Ryan likely stands atop the list of Irish-born “American” journalists in that he is rarely thought of as being Irish but his passage into the world of journalism took its earliest form at Synge Street Christian Brothers School in the Irish capital.

Ryan was born on June 5, 1920. The date was a sign of things to come as D-Day, the day assigned for the invasion of Normandy in 1944, was actually June 5. It was moved ahead one day at the last moment because of adverse weather.

Ryan’s “Longest Day” would be June 6, a number seared forever into the popular imagination. And made more real again by virtue of Ryan’s famous book, and the 1962 movie it spawned.

Ryan did see the war up close.  He crossed the Irish Sea to London in 1940, a moment in time when staying in neutral Dublin might have seemed the wiser option. But the young Ryan had the bit between his teeth and he soon joined the Daily Telegraph as a war correspondent - suffice it to say a job title with a lot of openings at the time.

During the course of the war, Ryan flew on U.S. Army Air Force bombing missions, and after the invasion rolled around Europe with General George Patton’s Third Army. After Germany’s collapse, his work took him to the Pacific theater. Cornelius Ryan saw at first hand what he would later write down in his books.

Ryan made the move to America in 1947 and got a job with TIME magazine, and later with other publications. War and conflict would remain his beat no matter where he took his notepad.

It was on a visit to Normandy in 1949 that the idea for “The Longest Day” took hold. It would be published in 1959 and head straight for the top of the bestseller lists and a Hollywood studio.

Ryan’s dalliance with the movies would not be a one-off affair. His later book, “A Bridge Too Far,” published in 1974, the year of his death, would also make its way to the big screen but “The Longest Day” would remain Ryan’s calling card, both book, and film impressed upon the collective imagination of more than one generation.

In the book, and in the film, one of the early scenes has a young American paratrooper land in the garden of a home in the Normandy village of Ste. Mere Eglise in the night hours before the dawn beach landings. That soldier’s name, but of course, was Murphy. Bob Murphy.

He landed, so the story goes, in the backyard of the village schoolmistress. Murphy, whose own American backyard was in Massachusetts, was attached to the 505th Parachute Infantry Regiment of the 82nd Airborne Division. He was what allied military planners euphemistically dubbed a “pathfinder.”

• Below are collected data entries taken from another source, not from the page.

(** * uxsdcxx: content-model groups to minimal DFAs ([dfa.py])

    A shallow embedding of [dfa_from_group] and of the closures it defines
    ([_new_state], [_add_transition], [_patch], [_nfa_from_element],
    [_nfa_from_sequence], [_nfa_from_choice], [_nfa_from_all],
    [_nfa_from_node]), followed by the properties of the construction. *)

From stdpp Require Import gmap strings pretty list fin_maps fin_sets.

Set Default Proof Using "Type".
Open Scope string_scope.
Open Scope list_scope.
Open Scope nat_scope.

(** ** Exceptions and the error monad *)

(** The two [NotImplementedError]s of [_nfa_from_node] differ by their message
    only; [unsupported] records which of the two raise statements fired. *)
Inductive unsupported :=
  | ModelGroup   (* "I don't know what to do with model group node %s." *)
  | OccursPair.  (* "(min_occurs, max_occurs) pair %s is not supported" *)

Inductive exn :=
  | NotImplementedError (what : unsupported)
  | IndexError           (* [t._group[0]] on an empty child list *)
  | KeyError.            (* dict subscript / [set.remove] on a missing key *)

Inductive result (A : Type) :=
  | Ok (a : A)
  | Raise (e : exn).
Arguments Ok {A} a.
Arguments Raise {A} e.

Definition rbind {A B} (m : result A) (k : A → result B) : result B :=
  match m with
  | Ok a => k a
  | Raise e => Raise e
  end.

Global Instance result_bind : MBind result := λ A B k m, rbind m k.
Global Instance result_ret : MRet result := @Ok.

Definition is_ok {A} (m : result A) : bool :=
  match m with Ok _ => true | Raise _ => false end.

Global Instance unsupported_eq_dec : EqDecision unsupported.
Proof. solve_decision. Defined.
Global Instance exn_eq_dec : EqDecision exn.
Proof. solve_decision. Defined.

(** ** The content-model tree *)

(** [t.occurs] is the two-element list [[min_occurs, max_occurs]], where
    [max_occurs] is [None] for "unbounded". *)
Definition occurs_t : Type := nat * option nat.

(** [XsdElement] carries [name] and [occurs]; [XsdGroup] carries [model]
    (a string), [occurs] and the child list [_group]. *)
Unset Elimination Schemes.
Inductive Node :=
  | XsdElement (name : string) (occurs : occurs_t)
  | XsdGroup (model : string) (occurs : occurs_t) (_group : list Node).
Set Elimination Schemes.

Definition occurs (t : Node) : occurs_t :=
  match t with
  | XsdElement _ o => o
  | XsdGroup _ o _ => o
  end.

(** ** The builder's shared state

    The three collections closed over by the nested functions of
    [dfa_from_group].  A transition target is [Some q] or the pending marker
    [None]. *)
Record builder_state := BuilderState {
  _nfa_states : gset string;
  _nfa_state_transitions : gmap string (gmap string (gset (option string)));
  _elements : gmap string Node
}.

Definition initial_builder_state : builder_state :=
  BuilderState ∅ ∅ ∅.

(** The epsilon symbol is the empty string. *)
Definition eps : string := EmptyString.

(** [x = "q%d" % len(_nfa_states); _nfa_states.add(x); return x] *)
Definition state_name (n : nat) : string := "q" +:+ pretty n.

Definition _new_state (st : builder_state) : string * builder_state :=
  let x := state_name (size (_nfa_states st)) in
  (x, BuilderState ({[x]} ∪ _nfa_states st)
                   (_nfa_state_transitions st) (_elements st)).

(** [_nfa_states.remove(x); _nfa_state_transitions.pop(x)]: both raise
    [KeyError] on a missing key.  Never called by the build. *)
Definition _remove_state (x : string) (st : builder_state) : result builder_state :=
  if decide (x ∈ _nfa_states st) then
    match _nfa_state_transitions st !! x with
    | Some _ =>
        Ok (BuilderState (_nfa_states st ∖ {[x]})
                         (delete x (_nfa_state_transitions st)) (_elements st))
    | None => Raise KeyError
    end
  else Raise KeyError.


Definition add_edge (state input : string) (next : option string)
    (tbl : gmap string (gmap string (gset (option string))))
  : gmap string (gmap string (gset (option string))) :=
  match tbl !! state with
  | None => <[state := {[input := {[next]}]}]> tbl
  | Some d =>
      match d !! input with
      | None => <[state := <[input := {[next]}]> d]> tbl
      | Some s => <[state := <[input := s ∪ {[next]}]> d]> tbl
      end
  end.

Definition _add_transition (state input : string) (next : option string)
    (st : builder_state) : builder_state :=
  BuilderState (_nfa_states st)
               (add_edge state input next (_nfa_state_transitions st))
               (_elements st).

(** [_elements[name] = t] *)
Definition register_element (name : string) (t : Node) (st : builder_state)
  : builder_state :=
  BuilderState (_nfa_states st) (_nfa_state_transitions st)
               (<[name := t]> (_elements st)).

(** [_nfa_state_transitions[state] = {}] *)
Definition clear_row (state : string) (st : builder_state) : builder_state :=
  BuilderState (_nfa_states st) (<[state := ∅]> (_nfa_state_transitions st))
               (_elements st).

(** [{next if x is None else x for x in v}] *)
Definition resolve (next : string) (x : option string) : option string :=
  match x with
  | None => Some next
  | Some y => Some y
  end.

Definition patch_row (next : string) (d : gmap string (gset (option string)))
  : gmap string (gset (option string)) :=
  (λ v : gset (option string), set_map (resolve next) v) <$> d.

(** [_patch(state, next)]: the subscript [_nfa_state_transitions[state]]
    raises [KeyError] when [state] has no row. *)
Definition _patch (state next : string) (st : builder_state) : result builder_state :=
  match _nfa_state_transitions st !! state with
  | None => Raise KeyError
  | Some d =>
      Ok (BuilderState (_nfa_states st)
                       (<[state := patch_row next d]> (_nfa_state_transitions st))
                       (_elements st))
  end.

(** [for v in vs: _patch(v, next)] *)
Fixpoint patch_each (vs : list string) (next : string) (st : builder_state)
  : result builder_state :=
  match vs with
  | [] => Ok st
  | v :: vs' => st' ← _patch v next st; patch_each vs' next st'
  end.

Definition patch_set (vacant : gset string) (next : string) (st : builder_state)
  : result builder_state :=
  patch_each (elements vacant) next st.

(** ** [itertools.permutations]

    Tuples are emitted in lexicographic order of positions, so the first one
    is the input itself. *)
Fixpoint selections {A} (l : list A) : list (A * list A) :=
  match l with
  | [] => []
  | x :: xs => (x, xs) :: map (λ p, (p.1, x :: p.2)) (selections xs)
  end.

Fixpoint perms_n {A} (n : nat) (l : list A) : list (list A) :=
  match n with
  | 0 => [[]]
  | S n' => flat_map (λ p, map (cons p.1) (perms_n n' p.2)) (selections l)
  end.

Definition permutations {A} (l : list A) : list (list A) :=
  perms_n (length l) l.

(** ** Fragment construction *)

(** A fragment is [(init, vacant)]; every function below also returns the
    updated shared state. *)
Definition fragment : Type := string * gset string.
Definition builder : Type := builder_state → result (fragment * builder_state).

(** [_nfa_from_element] *)
Definition _nfa_from_element (t : Node) (name : string) : builder := λ st,
  let '(x, st) := _new_state st in
  let st := _add_transition x name None st in
  let st := register_element name t st in
  Ok ((x, {[x]}), st).

(** The loop of [_nfa_from_sequence] over [t._group[1:]]. *)
Fixpoint sequence_loop (rest : list builder) (init : string) (vacant : gset string)
    (st : builder_state) : result (fragment * builder_state) :=
  match rest with
  | [] => Ok ((init, vacant), st)
  | e :: rest' =>
      '((init2, vacant2), st) ← e st;
      st ← patch_set vacant init2 st;
      sequence_loop rest' init vacant2 st
  end.

(** [_nfa_from_sequence]; the argument is the child list with
    [_nfa_from_node] already applied to each child. *)
Definition _nfa_from_sequence (group : list builder) : builder := λ st,
  match group with
  | [] => Raise IndexError
  | first :: rest =>
      '((init, vacant), st) ← first st;
      sequence_loop rest init vacant st
  end.

(** The loop of [_nfa_from_choice]. *)
Fixpoint choice_loop (group : list builder) (x : string) (vacants : gset string)
    (st : builder_state) : result (fragment * builder_state) :=
  match group with
  | [] => Ok ((x, vacants), st)
  | e :: rest =>
      '((init, vacant), st) ← e st;
      let st := _add_transition x eps (Some init) st in
      choice_loop rest x (vacants ∪ vacant) st
  end.

Definition _nfa_from_choice (group : list builder) : builder := λ st,
  let '(x, st) := _new_state st in
  choice_loop group x ∅ st.

(** The loop of [_nfa_from_all] over [permutations(t._group)]. *)
Fixpoint all_loop (perms : list (list builder)) (x : string) (vacants : gset string)
    (st : builder_state) : result (fragment * builder_state) :=
  match perms with
  | [] => Ok ((x, vacants), st)
  | p :: rest =>
      '((init, vacant), st) ← _nfa_from_sequence p st;
      let st := _add_transition x eps (Some init) st in
      all_loop rest x (vacants ∪ vacant) st
  end.

Definition _nfa_from_all (group : list builder) : builder := λ st,
  let '(x, st) := _new_state st in
  all_loop (permutations group) x ∅ st.

(** The second half of [_nfa_from_node]: the dispatch on [t.occurs]. *)
Definition apply_occurs (o : occurs_t) (init : string) (vacant : gset string)
    (st : builder_state) : result (fragment * builder_state) :=
  match o with
  | (1, Some 1) => Ok ((init, vacant), st)
  | (0, Some 1) =>
      let st := _add_transition init eps None st in
      Ok ((init, vacant ∪ {[init]}), st)
  | (0, None) =>
      st ← patch_set vacant init st;
      let st := _add_transition init eps None st in
      Ok ((init, {[init]}), st)
  | (1, None) =>
      let '(next, st) := _new_state st in
      st ← patch_set vacant next st;
      let st := _add_transition next eps (Some init) st in
      let st := _add_transition next eps None st in
      Ok ((init, {[next]}), st)
  | _ => Raise (NotImplementedError OccursPair)
  end.

(** The first half of [_nfa_from_node] for a group: the dispatch on
    [t.model]. *)
Definition group_fragment (model : string) (group : list builder) : builder :=
  if decide (model = "sequence") then _nfa_from_sequence group
  else if decide (model = "choice") then _nfa_from_choice group
  else if decide (model = "all") then _nfa_from_all group
  else λ _, Raise (NotImplementedError ModelGroup).

(** [_nfa_from_node].  The recursion goes through [map] so that it is
    structural on the tree; [_nfa_from_sequence] and its siblings receive the
    children as builders. *)
Fixpoint _nfa_from_node (t : Node) : builder := λ st,
  '((init, vacant), st) ←
    match t with
    | XsdElement name _ => _nfa_from_element t name st
    | XsdGroup model _ group => group_fragment model (map _nfa_from_node group) st
    end;
  apply_occurs (occurs t) init vacant st.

In reality, he was an 18-year-old kid who was little more than a dangling target for jumpy German soldiers of roughly the same age. Murphy duly went down in numerous accounts as the first identifiable U.S. soldier to hit French soil that night. He himself later took issue with this.

It seems that he lost his ammunition box on the way down and one was found in the garden’s pea patch. Murphy reckoned it was someone else’s ammo box.

Either way, what is fact is that at an age when he should have been getting nervous about girls and little else, Bob Murphy threw himself into a death-dealing unknown and fought his way through the following days with courage, and more than a little Irish luck.

He would later write down his experiences in a book that read like a template for “Band of Brothers,” replete as it was with tales of holding off German panzers with bazookas, and fighting alongside comrades such as Lieutenant John “Red Dog” Dolan and under commanders of the caliber of General James Gavin, known as the “Jumping General,” or “Jumping Jim” because he threw himself out of planes and into combat alongside his men.

Murphy and fellow paratroopers in “A” Company, 505, were not dropped into France just to reach the ground and create random havoc in the German lines. They had a specific mission. In this case, it was to seize and defend a bridge crossing the Merderet River on the road that ran east to west from Ste. Mere Eglise.

The goal of the mission was to prevent the movement of German troops down to the Utah Beach landing zone. The resulting firefight would actually be used as a model for the bridge battle scene in “Saving Private Ryan,” which was largely filmed in Cornelius Ryan’s native land, specifically County Wexford.  It would be just one of many missions carried out in those crucial early hours of the longest day, some successfully, some not.

Many veterans of the invasion would later say that the waiting was as nerve wracking as actual combat.

“The Longest Day” was, for sure, preceded by the longest night. The American forces that landed during the night, and hit the beaches at dawn on June 6, 1944, could draw a bead to just about every ethnic group in the Europe they were setting out to liberate.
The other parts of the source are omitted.